The high level overview of the project is visible here:
Specific details of each pull request will be described below.
What has been done
The first stage of the project was importing GTFS and ensuring that we can parse the data. GTFS is a set of text files, and rather than iterating through them manually, I decided to use a third party library to automize the read-write process. Just_gtfs allows us to read and store transit data in variables rather than manually trying to parse text. Moreover, I can create sample test data without being concerned about creating invalid data.
After parsing GTFS data, the next step was to pre-process them so that they could fit into Valhalla’s existing data format. Firstly, since the map is divided into tiles – square regions of equal area – I sorted the data according to which tile it belongs to. Tiles are beneficial to save computing power because only the information that belong inside the tile need to be processed when routing through small regions.
The sorted data then needed to be built into protobufs, which are used as intermediary data storage before they are converted to tiles. Protobufs are much more condense and versatile than raw GTFS data, so we extract the relevant information from GTFS into protobufs and gather the data. This is further useful because instead of iterating through each stop or trip of a tile, the tile could be read as one whole entity, streamlining the reading process.
Creating Protobufs Pull Request
For a detailed process of how the GTFS data is converted into protobufs, check out the Midterm Update.
The final process is parsing the protobuf files to build the Valhalla transit tiles. Although there already exists a method to build the transit map given the tiles, this was the trickiest process because each tile requires very specific data points to be created, even when they are not provided by the raw data. For instance, I had to generate virtual stations with entrances and platforms for each transit stop, when in reality it could have been a bus stop with only a pole to indicate its place.
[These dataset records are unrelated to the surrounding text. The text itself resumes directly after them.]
Definition spec_valid (op : Op) (acc : accounts) : accounts * Out :=
  match op with
  | OCreateIdentity now id c =>
      match acc !! id with
      | Some _ => (acc, RIdentity (Err ErrExists))
      | None => let m := mkMem StatusActive c now now in
                (<[id := mkAccount m None]> acc, RIdentity (Ok (identity id m)))
      end
  | OGetIdentity id =>
      (acc, RIdentity (match acc !! id with None => Err ErrNotFound | Some a => Ok (identity id (a_identity a)) end))
  | OSetIdentityStatus now id st => on_account acc id (fun a =>
      inl (mkAccount (mkMem st (claims (a_identity a)) (createdAt (a_identity a)) now) (a_cred a)))
  | OSetIdentityClaims now id c => on_account acc id (fun a =>
      inl (mkAccount (mkMem (status (a_identity a)) c (createdAt (a_identity a)) now) (a_cred a)))
  | ODeleteIdentity id => (delete id acc, RError None)
  | OCreatePassword id e h => on_account acc id (fun a =>
      let norm := default EmptyString (NormalizeEmail lower e) in
      if negb (free_email acc norm id) then inr ErrEmailTaken
      else match a_cred a with
           | Some _ => inr ErrExists
           | None => inl (mkAccount (a_identity a) (Some (norm, h)))
           end)
  | OSetPassword id e h => on_account acc id (fun a =>
      let norm := default EmptyString (NormalizeEmail lower e) in
      if negb (free_email acc norm id) then inr ErrEmailTaken
      else inl (mkAccount (a_identity a) (Some (norm, h))))
  | OLookup e =>
      (acc, RCredential (match active acc e with
                         | None => Err PasswordNotFound
                         | Some (id, a, (_, h)) => Ok (mkCredential h (login_claims id (claims (a_identity a))))
                         end))
  | OUpdateHash e h h' =>
      match active acc e with
      | None => (acc, RError (Some PasswordNotFound))
      | Some (id, a, (norm, h0)) =>
          if bool_decide (h0 = h) then (<[id := mkAccount (a_identity a) (Some (norm, h'))]> acc, RError None)
          else (acc, RError (Some ErrHashChanged))
      end
  end.

Definition invalid (op : Op) : Out :=
  match op with OCreateIdentity _ _ _ | OGetIdentity _ => RIdentity (Err ErrInvalid) | _ => RError (Some ErrInvalid) end.

Definition spec_run (op : Op) (acc : accounts) : accounts * Out :=
  if valid_op op then spec_valid op acc else (acc, invalid op).

(** ** The map a store stands for *)

Definition credential_of (s : MemoryStore) (id : string) : option memCredential :=
  credsByID s !! id ≫= fun p => heap s !! p.

Definition login (c : memCredential) : string * string := (email c, hash c).

Definition abs (s : MemoryStore) : accounts :=
  map_imap (fun id m => Some (mkAccount m (login <$> credential_of s id))) (identities s).

Lemma abs_lookup s id :
  abs s !! id = (fun m => mkAccount m (login <$> credential_of s id)) <$> identities s !! id.
Proof. unfold abs. rewrite map_lookup_imap. by destruct (identities s !! id). Qed.

(** Both indexes lead to one record, which names them both, and whose identity exists. *)
Record store_ok (s : MemoryStore) : Prop := {
  ok_id : forall id p, credsByID s !! id = Some p -> exists c, heap s !! p = Some c /\
    identityID c = id /\ credsByEmail s !! email c = Some p /\ is_Some (identities s !! id);
  ok_email : forall e p, credsByEmail s !! e = Some p -> exists c, heap s !! p = Some c /\
    email c = e /\ credsByID s !! identityID c = Some p
}.

Lemma New_store_ok : store_ok NewMemoryStore.
Proof. split; intros x p H; unfold NewMemoryStore in H; cbn [credsByID credsByEmail] in H; by rewrite lookup_empty in H. Qed.

Lemma distinct_abs s : store_ok s -> distinct_emails (abs s).
Proof.
  intros [H1 H2] id1 id2 a1 a2 e. rewrite !abs_lookup. unfold credential_of.
  destruct (identities s !! id1) as [m1|]; [|done]. destruct (identities s !! id2) as [m2|]; [|done].
  intros [= <-] [= <-]. cbn. destruct (credsByID s !! id1) as [p1|] eqn:E1; [|done].
  destruct (credsByID s !! id2) as [p2|] eqn:E2; [|done]. cbn.
  apply H1 in E1 as (c1 & Hp1 & <- & Ee1 & _), E2 as (c2 & Hp2 & <- & Ee2 & _). rewrite Hp1, Hp2. cbn.
  intros [= <-] [= He]. congruence.
Qed.

Lemma credential_of_spec s id c :
  store_ok s -> credential_of s id = Some c -> identityID c = id /\ is_Some (identities s !! id) /\
    credsByEmail s !! email c = credsByID s !! id.
Proof.
  intros [H1 _]. unfold credential_of. destruct (credsByID s !! id) as [p|] eqn:E; [|done]. cbn. intros Hc.
  apply H1 in E as (c' & Hc' & <- & Ee & Hi). rewrite Hc in Hc'. injection Hc' as <-. done.
Qed.

(** What the email index and the records give is the owner. *)
Lemma owner_abs s e :
  store_ok s -> owner (abs s) e = identityID <$> (credsByEmail s !! e ≫= fun p => heap s !! p).
Proof.
  intros Hs. pose proof (distinct_abs s Hs) as Hd. apply option_eq. intros id. rewrite owner_spec by done. split.
  - intros (a & Ha & He). rewrite abs_lookup in Ha. destruct (identities s !! id) as [m|] eqn:Em; [|done].
    injection Ha as <-. cbn in He. destruct (credential_of s id) as [c|] eqn:Ec; [|done].
    injection He as <-. pose proof (credential_of_spec s id c Hs Ec) as (<- & _ & Hix). rewrite Hix.
    unfold credential_of in Ec. by rewrite Ec.
  - destruct (credsByEmail s !! e) as [p|] eqn:Ep; [|done]. cbn. apply (ok_email _ Hs) in Ep as (c & Hc & <- & Hi).
    rewrite Hc. intros [= <-]. pose proof Hi as Hi'. apply (ok_id _ Hs) in Hi' as (c' & Hc' & _ & _ & [m Hm]).
    exists (mkAccount m (login <$> credential_of s (identityID c))). rewrite abs_lookup, Hm. split; [done|].
    cbn. unfold credential_of. rewrite Hi. cbn. by rewrite Hc.
Qed.

(** ** The calls *)

Lemma abs_with_identity s id m :
  abs (with_identity s id m) = <[id := mkAccount m (login <$> credential_of s id)]> (abs s).
Proof.
  apply map_eq. intros i. rewrite abs_lookup. unfold with_identity. cbn [identities].
  change (credential_of (mkStore _ (credsByID s) _ (heap s)) i) with (credential_of s i).
  destruct (decide (i = id)) as [->|Hne].
  - by rewrite !lookup_insert_eq.
  - by rewrite !lookup_insert_ne, abs_lookup by done.
Qed.

Lemma with_identity_ok s id m : store_ok s -> store_ok (with_identity s id m).
Proof.
  intros [H1 H2]. split; [|exact H2]. intros i p H. apply H1 in H as (c & ? & ? & ? & ?). exists c. split_and!; try done.
  cbn. destruct (decide (i = id)) as [->|]; [rewrite lookup_insert_eq|rewrite lookup_insert_ne by done]; eauto.
Qed.

Lemma delete_spec id s :
  store_ok s -> ValidIdentityID id = true ->
  let s' := (DeleteIdentity id s).1 in store_ok s' /\ abs s' = delete id (abs s) /\ (DeleteIdentity id s).2 = None.
Proof.
  intros Hs Hv. cbv zeta. unfold DeleteIdentity. rewrite Hv. cbn [negb].
  change (credsByID s !! id ≫= fun p => heap s !! p) with (credential_of s id).
  assert (Hother : forall s', identities s' = delete id (identities s) -> heap s' = heap s ->
    (forall i, i <> id -> credsByID s' !! i = credsByID s !! i) -> abs s' = delete id (abs s)).
  { intros s' Hi Hh Hc. apply map_eq. intros i. rewrite abs_lookup, Hi. destruct (decide (i = id)) as [->|Hne].
    - by rewrite !lookup_delete_eq.
    - rewrite !lookup_delete_ne, abs_lookup by done. unfold credential_of. by rewrite Hc, Hh. }
  destruct (credential_of s id) as [c|] eqn:Ec.
  - pose proof (credential_of_spec s id c Hs Ec) as (Hid & _ & Hix). cbn [fst snd]. split_and!; [|apply Hother; try done|done].
    + destruct Hs as [H1 H2]. split; cbn.
      * intros i p Hi. apply lookup_delete_Some in Hi as [Hne Hi]. pose proof Hi as Hi0.
        apply H1 in Hi as (c' & Hc' & Hid' & He & Hm). exists c'. split_and!; try done.
        -- rewrite lookup_delete_ne; [done|]. intros E. rewrite <-E, Hix in He. apply H1 in He as (c2 & Hc2 & <- & _). congruence.
        -- by rewrite lookup_delete_ne.
      * intros e p He. apply lookup_delete_Some in He as [Hne He]. apply H2 in He as (c' & Hc' & <- & Hi).
        exists c'. split_and!; try done. rewrite lookup_delete_ne; [done|]. intros E. apply Hne.
        unfold credential_of in Ec. rewrite E, Hi in Ec. cbn in Ec. congruence.
    + cbn. intros i Hi. by rewrite lookup_delete_ne.
  - cbn [fst snd]. split_and!; [|by apply Hother|done]. destruct Hs as [H1 H2]. split; [|exact H2].
    intros i p Hi. cbn in Hi. pose proof Hi as Hi0. apply H1 in Hi as (c & Hc & Hid & He & Hm). exists c. split_and!; try done. cbn.
    rewrite lookup_delete_ne; [done|]. intros <-. unfold credential_of in Ec. rewrite Hi0 in Ec. cbn in Ec. congruence.
Qed.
To check that every step was working properly, unit tests were built with each data conversion using Google Test and Gurka.
What to do next
There is still a little more debugging to do, with the final step being passing the transit routing test where multimodal routing (i.e. walking to a train station, boarding a train, transferring to a bus, and walking to the destination) is possible. There remain a few more bugs to iron out before this feature can be enabled and transit routing is included in the Valhalla library.
What I have learned
Stepping my first foot into the open-source community, I realized the range of possibilities that I can work on and how there are endless projects to be discovered no matter my niche. In OpenStreetMap, I enjoyed discovering the relationships between the project and the data, and how OSM data could be applied with so much versatility in Valhalla.
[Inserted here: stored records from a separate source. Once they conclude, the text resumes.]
(** One round of the loop at the byte [c]: a reference, if any, and the next position. *)
Definition cssStep (i : nat) (c : Ascii.ascii) : outcome (list scannedRef * nat) :=
  let found (target : outcome (option (scannedRef * nat))) (next : nat) : outcome (list scannedRef * nat) :=
    let! t := target in
    match t with Some (r, next) => Done ([r], next) | None => Done ([], next) end in
  if isCSSSpace c then Done ([], S i)
  else if at2 content i "/" "*" then Done ([], skipBlockComment content (i + 2))
  else if one_of [squote; dquote] c then Done ([], skipQuoted content i c)
  else if Ascii.eqb c "@" then
    let '(nameEnd, name) := scanCSSIdentifier content (S i) in
    if (S i <? nameEnd) && EqualFold name "import"
    then found (scanCSSImportTarget nameEnd) (nameEnd `max` S i)
    else Done ([], nameEnd `max` S i)
  else if isCSSIdentifierStart c then
    let '(nameEnd, name) := scanCSSIdentifier content i in
    if EqualFold name "url" && at_ content nameEnd "("
    then found (scanCSSURLTarget nameEnd referenceCSSURL) nameEnd
    else Done ([], nameEnd)
  else Done ([], S i).

Fixpoint scanCSS (steps i : nat) : outcome (list scannedRef) :=
  match content !! i with
  | None => Done []
  | Some c =>
      match steps with
      | O => OutOfSteps
      | S steps =>
          let! (found, next) := cssStep i c in
          let! refs := scanCSS steps next in
          Done (found ++ refs)
      end
  end.
End CSS.

Definition scanCSSRefs (steps : nat) (content : bytes) : outcome (list scannedRef) := scanCSS content steps 0.

(** ** JavaScript *)

Inductive jsLexemeKind := jsLexemeOther | jsLexemeIdentifier | jsLexemeString | jsLexemeTemplate | jsLexemePunct.

#[export] Instance jsLexemeKind_eq_dec : EqDecision jsLexemeKind.
Proof. solve_decision. Defined.

Record jsLexeme := mkLexeme { l_kind : jsLexemeKind; l_start : nat; l_end : nat; l_value : bytes }.

Section JS.
Context (content : bytes).

(** Spaces and comments before a lexeme. *)
Fixpoint skipTrivia (n i : nat) : nat :=
  match n, content !! i with
  | S n, Some _ =>
      let next := skipJSSpaces content i in
      if negb (next =? i) then skipTrivia n next
      else if at2 content i "/" "/" then skipTrivia n (skipLineComment content (i + 2))
      else if at2 content i "/" "*" then skipTrivia n (skipBlockComment content (i + 2))
      else i
  | _, _ => i
  end.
On the technical side, I learned how to manage large projects in C++, as it was my first time working with a project of this caliber. At first, even setting up the project was troubling, with all the dependencies and conditions for building the project. Then I learned how to utilize the standard library and build custom data structures effectively, to store and access data most efficiently it. Furthermore, because Valhalla is a project that can be used in so many devices, I’ve learned how to thread the data processing depending on the hardware.
Acknowledgements
From building the project environment to optimizing data management, every step of working on this project has been novel and fulfilling. I have only gotten to see a small pie of what Valhalla is capable of, and I wish to continue to contribute to it.
I want to thank both my mentors Kevin Kreiser (kevinkreiser) and Nils Nolde (nilsnolde) for helping me pathfind through this project, where I could have gotten confused or lost. I truly appreciate your help and hope to contribute to Valhalla in the future as well.